Below are listed just a few of the many resources that have been made available for Christians and churches dealing with our present trying time.
SCRIPTURES (among, of course, many, many others)
Many are the plans in the mind of a man,
but it is the purpose of the LORD that will stand. (Proverbs 19:21)
God is our refuge and strength,
a very present help in trouble.
Therefore we will not fear though the earth gives way,
though the mountains be moved into the heart of the sea,
though its waters roar and foam,
though the mountains tremble at its swelling.
“Be still, and know that I am God.
I will be exalted among the nations,
I will be exalted in the earth!”
The LORD of hosts is with us;
the God of Jacob is our fortress. (Psalm 46:1-3, 10-11)
For this light momentary affliction is preparing for us an eternal weight of glory beyond all comparison, as we look not to the things that are seen but to the things that are unseen.
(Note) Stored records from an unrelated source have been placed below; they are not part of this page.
(* ===== verification/VmMemFacts.v ===== *)
(** * Facts about memory, memory size and memory gas

    Lemmas on VmMemory and VmGas: sizes do not wrap, windows that were paid for
    are inside the memory, the fee of an expansion is the difference of two total
    fees. *)

From Stdlib Require Import ZArith Lia.
From S2P Require Import Prelude Common Params Uint256 Crypto VmMemory VmAnalysis VmState VmTable VmGas.

(** ** Byte strings *)

Lemma data_ok_nil : data_ok [].
Proof. by split; [constructor|]. Qed.

Lemma Forall_zeros n : Forall is_byte (zeros n).
Proof. apply Forall_replicate. split; lia. Qed.

Lemma data_ok_slice b i j c : data_ok b -> zslice b i j = Some c -> data_ok c.
Proof.
  intros [Hb Hl] H. pose proof (zslice_length _ _ _ _ H).
  apply zslice_inv in H as (? & ? & ? & ->). split; [|lia].
  by apply Forall_take, Forall_drop.
Qed.

Lemma Forall_gocopy (P : Z -> Prop) d s : Forall P d -> Forall P s -> Forall P (gocopy d s).
Proof. intros. unfold gocopy. apply Forall_app. split; [by apply Forall_take|by apply Forall_drop]. Qed.

Lemma zlen_gocopy {A} (d s : list A) : zlen (gocopy d s) = zlen d.
Proof. unfold zlen. by rewrite gocopy_length. Qed.

Lemma zlen_take {A} (l : list A) n : 0 <= n <= zlen l -> zlen (take (Z.to_nat n) l) = n.
Proof. unfold zlen. rewrite length_take. lia. Qed.

Lemma zlen_drop {A} (l : list A) n : 0 <= n <= zlen l -> zlen (drop (Z.to_nat n) l) = zlen l - n.
Proof. unfold zlen. rewrite length_drop. lia. Qed.

(** ** Word sizes *)

Lemma toWordSize_small n : 0 <= n <= MaxUint64 - 31 -> toWordSize n = (n + 31) / 32.
Proof.
  unfold toWordSize. intros H. destruct (Z.ltb_spec (MaxUint64 - 31) n); [lia|].
  rewrite u64_small; [done|u64_lia].
Qed.

(** The rounded size of the interpreter: [SafeMul(toWordSize(memSize), 32)]. *)
Lemma round_words n sz :
  is_u64 n -> SafeMul (toWordSize n) 32 = (sz, false) ->
  sz = 32 * ((n + 31) / 32) /\ n <= sz /\ is_u64 sz.
Proof.
  intros Hn H. assert (n <= MaxUint64 - 31) as Hs.
  { destruct (Z.le_gt_cases n (MaxUint64 - 31)) as [|Hgt]; [done|]. exfalso.
    revert H. unfold toWordSize. destruct (Z.ltb_spec (MaxUint64 - 31) n); [|lia].
    vm_compute. discriminate. }
  rewrite toWordSize_small in H by u64_lia.
  pose proof (Z.div_mod (n + 31) 32 ltac:(lia)). pose proof (Z.mod_pos_bound (n + 31) 32 ltac:(lia)).
  rewrite SafeMul_small in H by u64_lia. injection H as <-. u64_lia.
Qed.

(** ** The memory of a frame *)

Definition max_words : Z := 4294967295.

(** Total fee of a memory of [w] words. *)
Definition total_fee (w : Z) : Z := 3 * w + w * w / 512.

Record mem_ok (m : Memory) (w : Z) : Prop := MkMemOk {
  mo_words : 0 <= w <= max_words;
  mo_len : Memory_Len m = 32 * w;
  mo_fee : lastGasCost m = total_fee w;
  mo_bytes : Forall is_byte (store m);
}.

Lemma total_fee_mono w w' : 0 <= w <= w' -> total_fee w <= total_fee w'.
Proof.
  intros H. unfold total_fee.
  pose proof (Z.div_le_mono (w * w) (w' * w') 512 ltac:(lia) ltac:(nia)). lia.
Qed.

Lemma total_fee_range w : 0 <= w <= max_words -> 0 <= total_fee w < 2 ^ 56.
Proof.
  intros H. unfold total_fee, max_words in *.
  pose proof (Z.div_pos (w * w) 512 ltac:(nia) ltac:(lia)).
  pose proof (Z.div_le_mono (w * w) (4294967295 * 4294967295) 512 ltac:(lia) ltac:(nia)).
  change (4294967295 * 4294967295 / 512) with 36028797002186752 in *.
  change (2 ^ 56) with 72057594037927936. lia.
Qed.

Lemma memory_fee_exact w : 0 <= w <= max_words -> memory_fee w = total_fee w.
Proof.
  intros H. pose proof (total_fee_range w H) as Hr. unfold total_fee, max_words in *.
  unfold memory_fee. change (2 ^ 56) with 72057594037927936 in Hr.
  pose proof (Z.div_pos (w * w) 512 ltac:(nia) ltac:(lia)).
  rewrite (u64_small (w * 3)), (u64_small (w * w)) by (unfold is_u64, two64; nia).
  rewrite u64_small by (unfold is_u64, two64; lia). lia.
Qed.

(** Memory between the charge and [Resize]: the fee of [sz] bytes is recorded. *)
Record mem_paid (m : Memory) (w sz : Z) : Prop := MkMemPaid {
  mp_words : 0 <= w <= max_words;
  mp_size : 0 <= sz <= 32 * max_words;
  mp_len : Memory_Len m = 32 * w;
  mp_fee : lastGasCost m = total_fee (Z.max w (sz / 32));
  mp_bytes : Forall is_byte (store m);
}.

Lemma memoryGasCost_spec m w n k :
  mem_ok m w -> n = 32 * k -> 0 <= k ->
  (32 * max_words < n /\ memoryGasCost m n = (inr ErrGasUintOverflow, m)) \/
  (n <= 32 * max_words /\ exists m',
     memoryGasCost m n = (inl (total_fee (Z.max w k) - total_fee w), m') /\
     store m' = store m /\ mem_paid m' w n).
Proof.
  intros [Hw Hl Hf Hb] -> Hk. pose proof Hw as Hw'. unfold max_words in Hw. unfold memoryGasCost.
  assert (32 * k / 32 = k) as E32 by (rewrite Z.mul_comm; by apply Z.div_mul).
  destruct (Z.eqb_spec (32 * k) 0) as [E|].
  { right. unfold max_words. split; [lia|]. exists m. replace k with 0 by lia. rewrite Z.max_l by lia.
    split; [do 2 f_equal; lia|]. split; [done|]. split; unfold max_words in *; try done; try lia.
    by rewrite Z.mul_0_r, Z.div_0_l, Z.max_l by lia. }
  destruct (Z.ltb_spec 137438953440 (32 * k)).
  { left. unfold max_words. split; [lia|done]. }
  right. unfold max_words. split; [lia|].
  rewrite toWordSize_small by u64_lia.
  replace ((32 * k + 31) / 32) with k
    by (apply (Z.div_unique _ _ _ 31); lia).
  rewrite u64_small by u64_lia. rewrite Hl, memory_fee_exact by (unfold max_words; lia).
  destruct (Z.ltb_spec (32 * w) (k * 32)).
  - rewrite Z.max_r by lia. exists (MkMemory (store m) (total_fee k)). split; [|split; [done|]].
    + rewrite Hf, u64_small; [done|]. pose proof (total_fee_mono w k ltac:(lia)).
      pose proof (total_fee_range w Hw'). pose proof (total_fee_range k ltac:(unfold max_words; lia)).
      unfold is_u64, two64. lia.
    + split; cbn; unfold max_words in *; try done; try lia. by rewrite E32, Z.max_r by lia.
  - rewrite Z.max_l by lia. exists m. rewrite Z.sub_diag. split; [done|]. split; [done|].
    split; unfold max_words in *; try done; try lia. by rewrite E32, Z.max_l by lia.
Qed.

Lemma Resize_paid m w k :
  mem_paid m w (32 * k) -> 0 <= k ->
  mem_ok (if 0 <? 32 * k then Resize m (32 * k) else m) (Z.max w k).
Proof.
  intros [Hw Hs Hl Hf Hb] Hk. unfold max_words in *.
  replace (32 * k / 32) with k in Hf by (symmetry; rewrite Z.mul_comm; by apply Z.div_mul).
  destruct (Z.ltb_spec 0 (32 * k)).
  - unfold Resize. rewrite Hl. destruct (Z.ltb_spec (32 * w) (32 * k)).
    + rewrite Z.max_r in * by lia. split; cbn; unfold max_words; try done; try lia.
      * unfold Memory_Len. cbn. rewrite zlen_app, zlen_zeros by lia. unfold Memory_Len in Hl. lia.
      * apply Forall_app. split; [done|apply Forall_zeros].
    + rewrite Z.max_l in * by lia. by split.
  - replace k with 0 in * by lia. rewrite Z.max_l in * by lia. by split.
Qed.

Lemma NewMemory_ok : mem_ok NewMemory 0.
Proof. by split; [unfold max_words; lia|..|constructor]. Qed.

Lemma mem_ok_words_eq m w w' : mem_ok m w -> mem_ok m w' -> w = w'.
Proof. intros [] []. lia. Qed.

(** ** Access to a covered window *)

(** [l] bytes from [o] are inside the memory, or none is asked for. *)
Definition covered (m : Memory) (o l : Z) : Prop := l = 0 \/ (0 <= o /\ 0 < l /\ o + l <= Memory_Len m).

Lemma mem_len_small m w : mem_ok m w -> 0 <= Memory_Len m <= 32 * max_words.
Proof. intros [H1 H2 _ _]. lia. Qed.

Section windows.
Context {U : Uint256} {UL : Uint256Laws U}.

Lemma covered_u64 m w (o l : u256) :
  mem_ok m w -> covered m (U_ToBig o) (U_ToBig l) ->
  U_Uint64 l = U_ToBig l /\ i64 (U_Uint64 l) = U_ToBig l /\ 0 <= U_ToBig l <= 32 * max_words /\
  (U_ToBig l <> 0 -> U_Uint64 o = U_ToBig o /\ i64 (U_Uint64 o) = U_ToBig o).
Proof.
  intros Hm%mem_len_small Hc. unfold max_words in *. pose proof (U_range o). pose proof (U_range l).
  rewrite !U_Uint64_val. destruct Hc as [E|(Ho & Hl & Hol)].
  - rewrite E. repeat split; try done; lia.
  - rewrite !u64_small, !i64_small by u64_lia. repeat split; lia.
Qed.

Lemma GetPtr_covered m w (o l : u256) :
  mem_ok m w -> covered m (U_ToBig o) (U_ToBig l) ->
  exists s, GetPtr m (i64 (U_Uint64 o)) (i64 (U_Uint64 l)) = Ok s /\
    (s = Own [] \/ (s = MemSlice (U_ToBig o) (U_ToBig l) /\ 0 <= U_ToBig o /\ U_ToBig o + U_ToBig l <= Memory_Len m)).
Proof.
  intros Hm Hc. destruct (covered_u64 _ _ _ _ Hm Hc) as (_ & -> & Hl & Ho). unfold GetPtr.
  destruct (Z.eqb_spec (U_ToBig l) 0); [by eauto|]. destruct (Ho n) as [_ ->].
  destruct Hc as [?|(? & ? & Hol)]; [done|]. unfold Memory_Len in Hol.
  destruct (Z.ltb_spec (U_ToBig o) (zlen (store m))); [|lia].
  rewrite zslice_Some by lia. eauto 10.
Qed.

Lemma GetCopy_covered m w (o l : u256) :
  mem_ok m w -> covered m (U_ToBig o) (U_ToBig l) ->
  exists b, GetCopy m (i64 (U_Uint64 o)) (i64 (U_Uint64 l)) = Ok b /\ data_ok b.
Proof.
  intros Hm Hc. destruct (covered_u64 _ _ _ _ Hm Hc) as (_ & -> & Hl & Ho). unfold GetCopy.
  destruct (Z.eqb_spec (U_ToBig l) 0); [by eauto using data_ok_nil|]. destruct (Ho n) as [_ ->].
  destruct Hc as [?|(? & ? & Hol)]; [done|]. unfold Memory_Len in Hol.
  destruct (Z.ltb_spec (U_ToBig o) (zlen (store m))); [|lia].
  rewrite zslice_Some by lia. eexists; split; [done|]. split.
  - apply Forall_gocopy; [apply Forall_zeros|]. apply Forall_take, Forall_drop, (mo_bytes _ _ Hm).
  - rewrite zlen_gocopy, zlen_zeros by lia. unfold max_words, data_max in *. lia.
Qed.
End windows.

Lemma deref_ok m w s :
  mem_ok m w -> (forall b, s = Own b -> data_ok b) -> data_ok (deref m s).
Proof.
  intros Hm Hs. destruct s as [b|o l]; [by apply Hs|]. cbn. split.
  - apply Forall_take, Forall_drop, (mo_bytes _ _ Hm).
  - pose proof (mem_len_small _ _ Hm) as Hl. unfold Memory_Len, zlen, max_words, data_max in *.
    rewrite length_take, length_drop. lia.
Qed.

Lemma copy_range_spec s a b v :
  0 <= a <= b -> b <= zlen s ->
  exists s', copy_range s a b v = Some s' /\ zlen s' = zlen s /\
    (Forall is_byte s -> Forall is_byte v -> Forall is_byte s').
Proof.
  intros Hab Hb. unfold copy_range. rewrite zslice_Some by lia. eexists; split; [done|]. split.
  - rewrite !zlen_app, zlen_gocopy, zlen_take, zlen_drop by lia.
    rewrite zlen_take; [lia|]. rewrite zlen_drop by lia. lia.
  - intros Hs Hv. apply Forall_app. split; [by apply Forall_take|]. apply Forall_app. split.
    + apply Forall_gocopy; [by apply Forall_take, Forall_drop|done].
    + by apply Forall_drop.
Qed.

Lemma mem_ok_store m w s :
  mem_ok m w -> zlen s = zlen (store m) -> Forall is_byte s -> mem_ok (with_store m s) w.
Proof. intros [H1 H2 H3 H4] Hl Hs. split; cbn; try done. unfold Memory_Len in *. cbn. lia. Qed.

Lemma Memory_Set_covered m w o l v :
  mem_ok m w -> is_u64 o -> (l = 0 \/ (0 < l /\ o + l <= Memory_Len m)) -> Forall is_byte v ->
  exists m', Memory_Set m o l v = Ok m' /\ mem_ok m' w.
Proof.
  intros Hm Ho Hc Hv. pose proof (mem_len_small _ _ Hm) as Hl. unfold max_words in Hl.
  unfold Memory_Set. destruct (Z.ltb_spec 0 l); [|by eauto].
  destruct Hc as [?|[_ Hol]]; [lia|]. unfold Memory_Len in *. unfold is_u64 in Ho.
  rewrite u64_small by u64_lia. destruct (Z.ltb_spec (zlen (store m)) (o + l)); [lia|].
  destruct (copy_range_spec (store m) o (o + l) v) as (s' & -> & Hl' & Hb); [lia..|].
  eexists; split; [done|]. apply mem_ok_store; auto. apply Hb; [apply Hm|done].
Qed.

(** The value a [uint256] is written as. *)
Lemma Set32_covered {U : Uint256} {UL : Uint256Laws U} m w o val :
  mem_ok m w -> 0 <= o -> o + 32 <= Memory_Len m ->
  exists m', Set32 m o val = Ok m' /\ mem_ok m' w /\
    store m' = take (Z.to_nat o) (store m) ++ be_bytes 32 (U_ToBig val) ++ drop (Z.to_nat (o + 32)) (store m).
Proof.
  intros Hm Ho Hol. pose proof (mem_len_small _ _ Hm) as Hl. unfold max_words in Hl.
  unfold Set32, Memory_Len in *. rewrite u64_small by u64_lia.
  destruct (Z.ltb_spec (zlen (store m)) (o + 32)); [lia|].
  unfold copy_range. rewrite zslice_Some by lia.
  set (mid := gocopy _ _). assert (zlen mid = 32) as Hmid.
  { unfold mid. rewrite zlen_gocopy. rewrite zlen_take; [lia|]. rewrite zlen_drop by lia. lia. }
  set (s := take _ _ ++ _). assert (zlen s = zlen (store m)) as Hs.
  { unfold s. rewrite !zlen_app, zlen_take, zlen_drop, Hmid by lia. lia. }
  rewrite zslice_Some by lia. eexists. split; [done|].
  assert (length (take (Z.to_nat o) (store m)) = Z.to_nat o) as Ht.
  { rewrite length_take. unfold zlen in *. lia. }
  assert (take (Z.to_nat o) s = take (Z.to_nat o) (store m)) as E1.
  { unfold s. rewrite <- Ht at 1. by rewrite take_app_length. }
  assert (take (Z.to_nat (zlen s - o)) (drop (Z.to_nat o) s) = mid ++ drop (Z.to_nat (o + 32)) (store m)) as E2.
  { rewrite take_ge by (rewrite length_drop; unfold zlen; lia).
    unfold s. rewrite <- Ht at 1. by rewrite drop_app_length. }
  rewrite E1, E2.
  rewrite U_WriteToSlice_val by (rewrite zlen_app, Hmid; pose proof (zlen_nonneg (drop (Z.to_nat (o + 32)) (store m))); lia).
  assert (drop 32 (mid ++ drop (Z.to_nat (o + 32)) (store m)) = drop (Z.to_nat (o + 32)) (store m)) as E3.
  { replace 32%nat with (length mid) by (unfold zlen in Hmid; lia). by rewrite drop_app_length. }
  rewrite E3. split; [|done]. apply mem_ok_store; [done| |].
  - rewrite !zlen_app, zlen_take, zlen_drop, zlen_be_bytes by lia. lia.
  - apply Forall_app. split; [apply Forall_take, Hm|].
    apply Forall_app. split; [apply be_bytes_is_byte|apply Forall_drop, Hm].
Qed.

Lemma getData_ok b start size :
  data_ok b -> is_u64 start -> 0 <= size <= data_max ->
  exists d, getData b start size = Ok d /\ data_ok d.
Proof.
  intros [Hb Hl] Hs Hz. unfold data_max in *. pose proof (zlen_nonneg b). unfold getData.
  rewrite (u64_small (zlen b)) by u64_lia.
  set (st := if zlen b <? start then zlen b else start).
  assert (0 <= st <= zlen b) as Hst.
  { unfold st, is_u64 in *. destruct (Z.ltb_spec (zlen b) start); lia. }
  rewrite u64_small by u64_lia.
  set (en := if zlen b <? st + size then zlen b else st + size).
  assert (st <= en <= zlen b) as Hen by (unfold en; destruct (Z.ltb_spec (zlen b) (st + size)); lia).
  rewrite zslice_Some by lia. rewrite i64_small by (unfold two63; lia).
  eexists; split; [done|]. unfold RightPadBytes.
  set (d := take _ _). assert (Forall is_byte d) by (by apply Forall_take, Forall_drop).
  assert (zlen d <= zlen b). { unfold d, zlen. rewrite length_take, length_drop. lia. }
  case_match; [split; [done|unfold data_max; lia]|].
  split; [apply Forall_gocopy; [apply Forall_zeros|done]|].
  rewrite zlen_gocopy, zlen_zeros by lia. unfold data_max. lia.
Qed.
For the things that are seen are transient, but the things that are unseen are eternal. (2 Corinthians 4:17–18)
Incline your ear, O LORD, and answer me,
for I am poor and needy.
Preserve my life, for I am godly;
save Your servant, who trusts in You—You are my God.
Be gracious to me, O Lord,
for to You do I cry all the day.
Gladden the soul of Your servant,
for to You, O Lord, do I lift up my soul.
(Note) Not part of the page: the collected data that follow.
Ltac heap_steps :=
  repeat match goal with
  | H : bind _ _ _ = Ok _ |- _ =>
      apply bind_Ok in H as (? & ? & ? & H)
  | H : update_op _ _ _ _ = Ok _, T : tables_ok _ _ |- _ =>
      eapply update_op_ok in T; [|exact H|]; clear H;
      [|first [intros; by apply op_ok_constantGas | intros; by apply op_ok_2200]]
  | H : set_op _ _ _ _ = Ok _, T : tables_ok _ _ |- _ =>
      eapply set_op_ok in T; [|exact H|reflexivity]; clear H
  | H : ret _ _ = Ok _ |- _ => injection H as <- <-
  end.

Lemma activators_ok eip f h ts jt jt' h' :
  activators eip = Some f -> f jt h = Ok (jt', h') ->
  tables_ok h (jt :: ts) -> tables_ok h' (jt' :: ts).
Proof.
  unfold activators. intros Hf E T.
  repeat match goal with H : (if ?b then _ else _) = Some _ |- _ => destruct b end;
    [..|done]; injection Hf as <-;
    unfold enable2200, enable1884, enable1344, enable2315 in E; heap_steps; exact T.
Qed.

Lemma tables_ok_perm h ts ts' : tables_ok h ts -> ts' ⊆ ts -> tables_ok h ts'.
Proof.
  intros [Hh Hts] Hs. split; [done|]. rewrite Forall_forall in *. eauto.
Qed.

Lemma extra_eips_ok k : forall i arr n jt h ts arr' n' jt' h',
  extra_eips k i arr n jt h = Ok (arr', n', jt', h') ->
  tables_ok h (jt :: ts) -> tables_ok h' (jt' :: ts).
Proof.
  induction k as [|k IH]; intros i arr n jt h ts arr' n' jt' h' E T; cbn in E.
  - by injection E as _ _ <- <-.
  - apply bind_Ok in E as (eip & s1 & E1 & E).
    assert (s1 = h) as -> by (unfold lift_opt in E1; destruct (zget arr i); [by injection E1|done]).
    apply bind_Ok in E as (r & s2 & E2 & E). unfold EnableEIP in E2.
    destruct (activators eip) as [f|] eqn:Ea.
    + apply bind_Ok in E2 as (jt2 & s3 & E2 & E3). injection E3 as <- <-.
      eapply IH; [exact E|]. by eapply activators_ok.
    + injection E2 as <- <-. apply bind_Ok in E as (tl & s3 & E3 & E).
      assert (s3 = h) as ->. { unfold lift_opt in E3. destruct (zslice arr (i + 1) n); [by injection E3|done]. }
      by eapply IH.
Qed.

(** ** The instruction sets *)

Definition all_sets (g : instructionSets) : list JumpTable :=
  [frontierInstructionSet g; homesteadInstructionSet g; tangerineWhistleInstructionSet g;
   spuriousDragonInstructionSet g; byzantiumInstructionSet g; constantinopleInstructionSet g;
   istanbulInstructionSet g; yoloV1InstructionSet g].

(** The check of a table, as a computation over its entries. *)
Definition check_table (h : heap) (jt : JumpTable) : bool :=
  forallb (fun e => (snd e <? next h) &&
             match cells h !! snd e with Some o => op_ok (fst e) o | None => true end) (map_to_list jt).

Lemma check_table_ok h jt : check_table h jt = true -> table_ok h jt.
Proof.
  unfold check_table. rewrite forallb_forall. intros H. split.
  - intros op p E. apply elem_of_map_to_list, list_elem_of_In, H in E. cbn in E.
    apply andb_true_iff in E as [E _]. by apply Z.ltb_lt.
  - intros op o (p & Ep & Eo)%table_Some. apply elem_of_map_to_list, list_elem_of_In, H in Ep. cbn in Ep.
    apply andb_true_iff in Ep as [_ Ep]. by rewrite Eo in Ep.
Qed.

Definition check_heap (h : heap) : bool :=
  forallb (fun e => fst e <? next h) (map_to_list (cells h)).

Lemma check_heap_ok h : check_heap h = true -> heap_wf h.
Proof.
  unfold check_heap. rewrite forallb_forall. intros H p o E. apply elem_of_map_to_list, list_elem_of_In, H in E. by apply Z.ltb_lt.
Qed.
For You, O Lord, are good and forgiving,
abounding in steadfast love to all who call upon You.
Give ear, O LORD, to my prayer;
listen to my plea for grace.
In the day of my trouble I call upon You,
for You answer me.
There is none like You among the gods, O Lord,
nor are there any works like Yours.
All the nations You have made shall come
and worship before You, O Lord,
and shall glorify Your name.
For You are great and do wondrous things;
You alone are God. (PSalm 86:1-10)
WORSHIP PLANNING HELPS
“Prayer for Times of Pestilence” (W. David O. Taylor)
Oh Lord, You who are the refuge of the poor and needy, we ask that You would save us from the pestilence that stalks in the darkness and the plague that destroys at midday. Be our sun and shield. Be our fortress. Be our comfort this day. May we not fear any evil but rather trust in Your might to save and Your wisdom to guide, so that we may rest always in the shadow of the Almighty. In the name of the One who heals our diseases. Amen.
Roberta King, Professor of Communication and Ethnomusicology in the School of Intercultural Studies at Fuller Theological Seminary, and a former musical missionary to Africa, has drawn upon a lifetime of service to give a rich overview of how the arts can and should play a central role in the work of the church worldwide—both inside and outside its walls. Dr. King not only feels passionately about the subject, she has walked the walk (or, perhaps more fittingly, danced the dance!). She recounts many experiences from her own time in Africa as well from her involvement in various global arts events; and she also shares numerous anecdotal accounts from former students and other practitioners from around the world.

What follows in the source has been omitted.